PROBLEM DETAILS:
Report the lines of the data below that contain the string "requested".

ENTRIES SUPPLIED:
(** *** decision.go *)

Definition gate_configured (g : DecisionGate S) : bool :=
  bool_decide (is_Some (dg_Authorizer g)) && negb (String.eqb (dg_Action g) "") &&
  bool_decide (is_Some (dg_WriteDenied g)) &&
  (String.eqb (dg_VisibilityAction g) "" || bool_decide (is_Some (dg_WriteNotVisible g))) &&
  (negb (bool_decide (is_Some (dg_UserExists g))) || bool_decide (is_Some (dg_WriteGhost g))).

(** Calling a nil function panics; the gate's configuration check rules it out. *)
Definition writer_of (w : option (M (Web S) unit)) : MW unit :=
  match w with Some w => w | None => lift (Panic "nil writer") end.

Definition check_failed (g : DecisionGate S) (err : error) : fw_error :=
  FwError ErrInternal ("middleware: " +:+ dg_Label g +:+ " check failed") None (Some err).

(** The deny path of the requested tier, with the ghost probe. *)
Definition deny_tier (g : DecisionGate S) (home : ID) (userID : string) : MW unit :=
  match dg_UserExists g with
  | None => writer_of (dg_WriteDenied g)
  | Some userExists =>
      try_catch (call_app (userExists home userID))
        (fun _ => match dg_WriteProbeError g with Some w => w | None => writer_of (dg_WriteDenied g) end)
        (fun exists_ => if negb exists_ then writer_of (dg_WriteGhost g) else writer_of (dg_WriteDenied g))
  end.

(** The check of the requested tier. *)
Definition decide_tier (g : DecisionGate S) (authorize : ID -> Subject -> Action -> Resource -> M S Decision)
    (scope home : ID) (userID resourceID : string) next (r : Request) : MW unit :=
  try_catch (call_app (authorize scope (MkSubject home (dg_SubjectType g) userID) (dg_Action g)
                         (MkResource (dg_ResourceType g) resourceID)))
    (fun err => write_fw fw (check_failed g err))
    (fun decision => if negb (Allowed decision) then deny_tier g home userID else next r).

(** From the subject and the resource on: the visibility check, when there is
    one, then the tier, unless the first check already answered it. *)
Definition decide_tiers (g : DecisionGate S) (authorize : ID -> Subject -> Action -> Resource -> M S Decision)
    (scope home : ID) (userID resourceID : string) next (r : Request) : MW unit :=
  if String.eqb (dg_VisibilityAction g) "" then decide_tier g authorize scope home userID resourceID next r
  else
    try_catch (call_app (authorize scope (MkSubject home (dg_SubjectType g) userID) (dg_VisibilityAction g)
                           (MkResource (dg_ResourceType g) resourceID)))
      (fun err => write_fw fw (check_failed g err))
      (fun visible =>
         if negb (Allowed visible) then writer_of (dg_WriteNotVisible g)
         else if String.eqb (dg_VisibilityAction g) (dg_Action g) then next r
         else decide_tier g authorize scope home userID resourceID next r).

Definition RequireDecision (g : DecisionGate S) : go (Middleware S) :=
  match dg_Tenant g with
  | None => Panic "RequireDecision requires DecisionGate.Tenant"
  | Some resolve => Ret (fun next r =>
      match GetUserID (r_ctx r) with
      | None => writeUnauthenticated fw "missing authentication"
      | Some userID =>
          match dg_Authorizer g, gate_configured g with
          | Some authorize, true =>
              let claims := AccessClaimsFromContext (r_ctx r) in
              match resolve r with
              | Some scope =>
                  if negb (Valid scope) ||
                     negb (tokenFitsTenant claims (ID_String scope) (dg_AllowEntered g) (dg_AllowImpersonated g))
                  then writeUnauthenticated fw "invalid token"
                  else
                    let home := default scope (EnteredFromContext (r_ctx r)) in
                    let r := pin scope r in
                    if String.eqb (dg_ResourceIDFrom g) "" then
                      decide_tiers g authorize scope home userID "" next r
                    else
                      let resourceID := r_PathValue r (dg_ResourceIDFrom g) in
                      if String.eqb resourceID "" then
                        write_fw fw (config_error ("middleware: " +:+ dg_ResourceType g +:+ " id path param missing"))
                      else decide_tiers g authorize scope home userID resourceID next r
              | None => writeUnauthenticated fw "invalid token"
              end
          | _, _ => write_fw fw (config_error ("middleware: " +:+ dg_Label g +:+
              " gate misconfigured (nil authorizer or unmapped min role)"))
          end
      end)
  end.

RESPONSE:
(** The deny path of the requested tier, with the ghost probe. *)
(** The check of the requested tier. *)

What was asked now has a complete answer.